Dataset entries -
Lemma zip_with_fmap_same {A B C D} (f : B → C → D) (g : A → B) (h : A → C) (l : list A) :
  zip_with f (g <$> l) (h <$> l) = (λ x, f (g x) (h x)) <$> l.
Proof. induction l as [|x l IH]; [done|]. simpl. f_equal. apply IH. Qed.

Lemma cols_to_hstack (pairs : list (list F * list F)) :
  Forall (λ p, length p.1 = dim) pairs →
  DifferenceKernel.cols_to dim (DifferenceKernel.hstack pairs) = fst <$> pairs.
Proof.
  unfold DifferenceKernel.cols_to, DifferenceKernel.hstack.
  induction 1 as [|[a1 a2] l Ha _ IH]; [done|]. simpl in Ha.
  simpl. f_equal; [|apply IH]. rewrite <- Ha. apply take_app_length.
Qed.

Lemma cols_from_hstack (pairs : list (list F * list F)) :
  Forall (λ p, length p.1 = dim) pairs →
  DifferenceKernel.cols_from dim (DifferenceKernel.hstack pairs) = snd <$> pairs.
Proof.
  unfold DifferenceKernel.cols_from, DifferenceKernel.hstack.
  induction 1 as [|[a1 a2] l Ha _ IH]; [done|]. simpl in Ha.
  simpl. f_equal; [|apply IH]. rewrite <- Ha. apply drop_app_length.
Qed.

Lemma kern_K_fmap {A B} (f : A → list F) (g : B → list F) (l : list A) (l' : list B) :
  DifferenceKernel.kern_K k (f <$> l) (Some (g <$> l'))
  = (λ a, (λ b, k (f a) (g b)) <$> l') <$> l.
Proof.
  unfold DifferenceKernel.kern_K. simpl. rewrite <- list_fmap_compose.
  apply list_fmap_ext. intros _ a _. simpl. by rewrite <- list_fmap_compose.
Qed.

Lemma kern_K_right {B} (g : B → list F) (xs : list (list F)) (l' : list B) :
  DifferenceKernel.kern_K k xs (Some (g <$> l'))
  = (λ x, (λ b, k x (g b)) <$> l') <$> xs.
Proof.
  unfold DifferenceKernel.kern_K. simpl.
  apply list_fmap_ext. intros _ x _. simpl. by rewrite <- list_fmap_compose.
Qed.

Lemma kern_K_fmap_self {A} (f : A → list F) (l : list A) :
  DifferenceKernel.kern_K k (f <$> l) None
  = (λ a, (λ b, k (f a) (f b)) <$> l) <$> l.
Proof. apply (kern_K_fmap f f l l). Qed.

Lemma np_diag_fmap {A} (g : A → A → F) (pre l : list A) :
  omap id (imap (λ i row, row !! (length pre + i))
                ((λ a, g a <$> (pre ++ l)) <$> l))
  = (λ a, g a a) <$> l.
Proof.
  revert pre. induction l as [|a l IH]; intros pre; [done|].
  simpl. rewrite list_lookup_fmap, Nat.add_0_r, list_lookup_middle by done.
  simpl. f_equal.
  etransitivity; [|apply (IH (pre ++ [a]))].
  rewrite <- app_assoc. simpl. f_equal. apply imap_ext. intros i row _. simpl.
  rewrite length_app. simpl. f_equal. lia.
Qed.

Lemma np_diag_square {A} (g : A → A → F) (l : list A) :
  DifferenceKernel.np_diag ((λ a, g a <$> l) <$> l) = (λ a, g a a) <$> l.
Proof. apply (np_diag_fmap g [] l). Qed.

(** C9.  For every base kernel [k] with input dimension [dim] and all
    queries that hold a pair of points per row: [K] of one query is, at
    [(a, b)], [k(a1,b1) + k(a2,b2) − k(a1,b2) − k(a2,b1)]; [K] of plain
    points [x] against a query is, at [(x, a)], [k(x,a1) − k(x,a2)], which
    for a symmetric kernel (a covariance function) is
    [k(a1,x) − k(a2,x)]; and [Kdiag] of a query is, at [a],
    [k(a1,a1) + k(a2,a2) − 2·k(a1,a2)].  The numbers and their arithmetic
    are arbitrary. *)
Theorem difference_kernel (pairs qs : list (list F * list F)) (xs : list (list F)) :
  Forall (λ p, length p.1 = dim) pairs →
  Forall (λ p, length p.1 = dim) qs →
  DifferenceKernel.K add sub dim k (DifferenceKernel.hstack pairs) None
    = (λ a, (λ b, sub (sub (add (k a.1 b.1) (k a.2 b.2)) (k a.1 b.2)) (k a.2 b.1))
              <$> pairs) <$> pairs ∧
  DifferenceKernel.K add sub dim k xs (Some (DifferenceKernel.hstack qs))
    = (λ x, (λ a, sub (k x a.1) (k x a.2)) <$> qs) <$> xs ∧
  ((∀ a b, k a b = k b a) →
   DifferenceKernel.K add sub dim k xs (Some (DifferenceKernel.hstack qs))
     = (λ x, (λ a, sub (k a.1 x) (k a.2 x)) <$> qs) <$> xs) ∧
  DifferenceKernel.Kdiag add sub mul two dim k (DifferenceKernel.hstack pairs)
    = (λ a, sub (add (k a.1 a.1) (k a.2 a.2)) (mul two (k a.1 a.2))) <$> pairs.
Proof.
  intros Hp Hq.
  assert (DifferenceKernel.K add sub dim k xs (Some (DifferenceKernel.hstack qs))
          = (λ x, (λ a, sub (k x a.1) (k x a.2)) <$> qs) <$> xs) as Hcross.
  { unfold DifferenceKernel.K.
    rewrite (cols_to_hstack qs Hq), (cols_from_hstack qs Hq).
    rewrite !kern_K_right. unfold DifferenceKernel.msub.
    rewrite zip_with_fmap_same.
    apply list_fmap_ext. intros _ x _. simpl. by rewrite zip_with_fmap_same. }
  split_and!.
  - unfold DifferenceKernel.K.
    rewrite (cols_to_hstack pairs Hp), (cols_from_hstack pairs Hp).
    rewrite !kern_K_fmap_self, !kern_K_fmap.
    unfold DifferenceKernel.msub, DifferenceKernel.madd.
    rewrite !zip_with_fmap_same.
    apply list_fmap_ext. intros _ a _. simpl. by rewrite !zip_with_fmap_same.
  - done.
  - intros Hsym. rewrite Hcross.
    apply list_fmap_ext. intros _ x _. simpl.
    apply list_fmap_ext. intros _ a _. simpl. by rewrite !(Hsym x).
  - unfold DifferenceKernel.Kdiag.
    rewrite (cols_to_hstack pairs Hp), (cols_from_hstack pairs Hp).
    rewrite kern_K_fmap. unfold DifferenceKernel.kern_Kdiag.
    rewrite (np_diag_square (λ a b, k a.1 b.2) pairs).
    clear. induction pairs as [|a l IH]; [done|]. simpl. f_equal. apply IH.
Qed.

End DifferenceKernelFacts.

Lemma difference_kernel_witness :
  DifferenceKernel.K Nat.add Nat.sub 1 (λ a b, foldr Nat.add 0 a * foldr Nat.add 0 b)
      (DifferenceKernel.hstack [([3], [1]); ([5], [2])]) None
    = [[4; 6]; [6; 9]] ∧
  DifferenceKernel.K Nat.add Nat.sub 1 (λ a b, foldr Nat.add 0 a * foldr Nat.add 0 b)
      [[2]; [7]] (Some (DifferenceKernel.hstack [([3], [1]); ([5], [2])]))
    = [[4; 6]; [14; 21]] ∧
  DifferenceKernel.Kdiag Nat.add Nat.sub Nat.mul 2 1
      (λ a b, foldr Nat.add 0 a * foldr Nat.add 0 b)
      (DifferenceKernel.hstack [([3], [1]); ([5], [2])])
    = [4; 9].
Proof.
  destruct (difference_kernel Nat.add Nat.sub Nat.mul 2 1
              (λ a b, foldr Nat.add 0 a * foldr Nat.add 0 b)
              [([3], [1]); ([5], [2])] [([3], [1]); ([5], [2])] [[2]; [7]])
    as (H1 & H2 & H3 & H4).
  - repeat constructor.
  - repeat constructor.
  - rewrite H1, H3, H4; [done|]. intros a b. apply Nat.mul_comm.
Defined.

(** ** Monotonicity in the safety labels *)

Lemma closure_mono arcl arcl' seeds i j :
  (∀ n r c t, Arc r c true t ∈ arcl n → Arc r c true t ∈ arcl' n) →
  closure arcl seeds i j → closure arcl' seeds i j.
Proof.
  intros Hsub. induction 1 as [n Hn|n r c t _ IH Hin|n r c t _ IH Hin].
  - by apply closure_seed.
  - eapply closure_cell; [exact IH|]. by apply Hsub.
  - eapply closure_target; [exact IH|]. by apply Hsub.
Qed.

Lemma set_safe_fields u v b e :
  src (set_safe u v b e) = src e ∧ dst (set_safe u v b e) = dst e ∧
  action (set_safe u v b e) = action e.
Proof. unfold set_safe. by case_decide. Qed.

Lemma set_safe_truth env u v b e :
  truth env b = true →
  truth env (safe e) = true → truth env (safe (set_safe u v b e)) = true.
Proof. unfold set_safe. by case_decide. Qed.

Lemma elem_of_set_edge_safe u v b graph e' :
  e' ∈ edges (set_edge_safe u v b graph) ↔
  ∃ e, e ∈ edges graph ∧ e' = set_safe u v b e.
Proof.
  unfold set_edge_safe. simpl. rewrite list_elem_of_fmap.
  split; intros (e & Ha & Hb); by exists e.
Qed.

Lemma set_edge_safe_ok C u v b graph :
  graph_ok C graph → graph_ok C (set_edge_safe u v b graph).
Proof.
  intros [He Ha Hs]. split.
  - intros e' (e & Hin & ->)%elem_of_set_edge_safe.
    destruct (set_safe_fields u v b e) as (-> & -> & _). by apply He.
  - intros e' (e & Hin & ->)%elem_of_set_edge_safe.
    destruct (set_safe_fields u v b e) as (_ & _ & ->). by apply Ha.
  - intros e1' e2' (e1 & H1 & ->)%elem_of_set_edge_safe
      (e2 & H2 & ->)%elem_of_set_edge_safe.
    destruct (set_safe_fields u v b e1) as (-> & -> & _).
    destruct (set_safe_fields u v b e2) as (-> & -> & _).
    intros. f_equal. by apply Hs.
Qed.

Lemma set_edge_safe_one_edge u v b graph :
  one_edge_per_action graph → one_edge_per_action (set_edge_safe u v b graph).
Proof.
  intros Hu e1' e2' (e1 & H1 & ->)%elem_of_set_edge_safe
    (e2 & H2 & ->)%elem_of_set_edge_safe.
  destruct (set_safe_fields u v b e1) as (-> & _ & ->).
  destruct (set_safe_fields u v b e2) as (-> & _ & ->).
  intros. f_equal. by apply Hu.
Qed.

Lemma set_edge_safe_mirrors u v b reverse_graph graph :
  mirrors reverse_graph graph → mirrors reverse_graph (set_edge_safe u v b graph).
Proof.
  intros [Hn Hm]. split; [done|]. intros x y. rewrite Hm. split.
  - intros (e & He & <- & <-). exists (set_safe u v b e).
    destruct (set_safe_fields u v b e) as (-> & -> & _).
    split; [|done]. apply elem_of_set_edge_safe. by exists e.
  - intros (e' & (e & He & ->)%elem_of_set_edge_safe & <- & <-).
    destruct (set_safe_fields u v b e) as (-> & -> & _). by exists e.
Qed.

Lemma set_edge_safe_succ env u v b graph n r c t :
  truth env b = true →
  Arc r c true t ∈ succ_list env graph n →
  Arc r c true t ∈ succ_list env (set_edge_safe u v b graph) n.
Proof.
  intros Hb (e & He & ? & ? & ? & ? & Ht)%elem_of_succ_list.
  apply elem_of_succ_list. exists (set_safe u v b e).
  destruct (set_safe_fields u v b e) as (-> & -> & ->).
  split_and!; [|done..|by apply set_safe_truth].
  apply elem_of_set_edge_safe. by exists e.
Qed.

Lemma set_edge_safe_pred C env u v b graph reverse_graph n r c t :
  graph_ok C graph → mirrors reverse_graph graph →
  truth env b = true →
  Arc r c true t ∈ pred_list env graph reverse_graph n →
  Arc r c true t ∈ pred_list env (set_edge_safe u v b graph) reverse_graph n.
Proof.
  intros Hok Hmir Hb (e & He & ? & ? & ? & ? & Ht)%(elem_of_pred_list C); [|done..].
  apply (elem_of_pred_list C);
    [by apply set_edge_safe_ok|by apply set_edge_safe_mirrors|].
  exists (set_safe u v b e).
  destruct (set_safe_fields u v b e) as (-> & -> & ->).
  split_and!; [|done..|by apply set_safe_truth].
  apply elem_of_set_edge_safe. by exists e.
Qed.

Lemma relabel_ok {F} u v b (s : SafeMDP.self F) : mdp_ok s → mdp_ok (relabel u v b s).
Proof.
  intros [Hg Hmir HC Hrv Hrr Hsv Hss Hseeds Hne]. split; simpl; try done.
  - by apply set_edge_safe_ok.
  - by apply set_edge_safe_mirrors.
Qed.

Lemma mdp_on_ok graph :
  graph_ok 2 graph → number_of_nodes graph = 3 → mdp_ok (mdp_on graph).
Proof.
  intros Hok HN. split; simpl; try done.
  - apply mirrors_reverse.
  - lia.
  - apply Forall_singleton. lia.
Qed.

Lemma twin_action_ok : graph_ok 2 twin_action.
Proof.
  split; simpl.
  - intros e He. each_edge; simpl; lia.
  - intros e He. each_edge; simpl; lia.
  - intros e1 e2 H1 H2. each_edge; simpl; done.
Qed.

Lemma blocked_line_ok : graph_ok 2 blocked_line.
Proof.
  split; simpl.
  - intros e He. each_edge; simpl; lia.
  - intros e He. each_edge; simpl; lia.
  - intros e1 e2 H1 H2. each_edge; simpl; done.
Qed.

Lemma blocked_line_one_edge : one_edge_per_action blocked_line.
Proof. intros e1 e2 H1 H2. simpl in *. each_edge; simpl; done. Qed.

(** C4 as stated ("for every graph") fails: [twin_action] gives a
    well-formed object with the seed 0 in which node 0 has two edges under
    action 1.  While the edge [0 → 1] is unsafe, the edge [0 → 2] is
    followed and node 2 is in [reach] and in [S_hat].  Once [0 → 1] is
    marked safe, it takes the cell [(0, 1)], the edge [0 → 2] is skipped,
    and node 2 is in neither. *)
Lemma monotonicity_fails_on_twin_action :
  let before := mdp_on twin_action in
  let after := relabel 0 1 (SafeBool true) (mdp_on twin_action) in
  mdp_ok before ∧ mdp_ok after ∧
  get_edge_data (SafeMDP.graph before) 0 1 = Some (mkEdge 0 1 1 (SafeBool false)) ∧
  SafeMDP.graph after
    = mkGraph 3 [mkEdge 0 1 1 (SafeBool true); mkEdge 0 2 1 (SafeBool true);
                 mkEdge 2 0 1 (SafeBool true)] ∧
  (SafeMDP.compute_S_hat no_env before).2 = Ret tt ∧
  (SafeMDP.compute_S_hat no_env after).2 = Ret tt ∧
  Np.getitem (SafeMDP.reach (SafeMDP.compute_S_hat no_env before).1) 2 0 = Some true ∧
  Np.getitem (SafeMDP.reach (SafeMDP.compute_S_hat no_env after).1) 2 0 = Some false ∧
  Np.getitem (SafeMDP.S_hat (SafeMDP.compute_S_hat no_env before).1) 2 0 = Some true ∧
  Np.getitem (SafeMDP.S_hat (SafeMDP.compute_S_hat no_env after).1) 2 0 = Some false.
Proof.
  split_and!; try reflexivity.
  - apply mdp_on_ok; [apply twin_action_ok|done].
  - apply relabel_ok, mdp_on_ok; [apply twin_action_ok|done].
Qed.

Instructions for the task -
Reproduce only the lines above spanning from the line containing "destruct (set_safe_fields u v b e2) as (-> & ->" through the line containing "Lemma set_edge_safe_succ env", word for word.

Reply -
    destruct (set_safe_fields u v b e2) as (-> & -> & _).
    intros. f_equal. by apply Hs.
Qed.

Lemma set_edge_safe_one_edge u v b graph :
  one_edge_per_action graph → one_edge_per_action (set_edge_safe u v b graph).
Proof.
  intros Hu e1' e2' (e1 & H1 & ->)%elem_of_set_edge_safe
    (e2 & H2 & ->)%elem_of_set_edge_safe.
  destruct (set_safe_fields u v b e1) as (-> & _ & ->).
  destruct (set_safe_fields u v b e2) as (-> & _ & ->).
  intros. f_equal. by apply Hu.
Qed.

Lemma set_edge_safe_mirrors u v b reverse_graph graph :
  mirrors reverse_graph graph → mirrors reverse_graph (set_edge_safe u v b graph).
Proof.
  intros [Hn Hm]. split; [done|]. intros x y. rewrite Hm. split.
  - intros (e & He & <- & <-). exists (set_safe u v b e).
    destruct (set_safe_fields u v b e) as (-> & -> & _).
    split; [|done]. apply elem_of_set_edge_safe. by exists e.
  - intros (e' & (e & He & ->)%elem_of_set_edge_safe & <- & <-).
    destruct (set_safe_fields u v b e) as (-> & -> & _). by exists e.
Qed.

Lemma set_edge_safe_succ env u v b graph n r c t :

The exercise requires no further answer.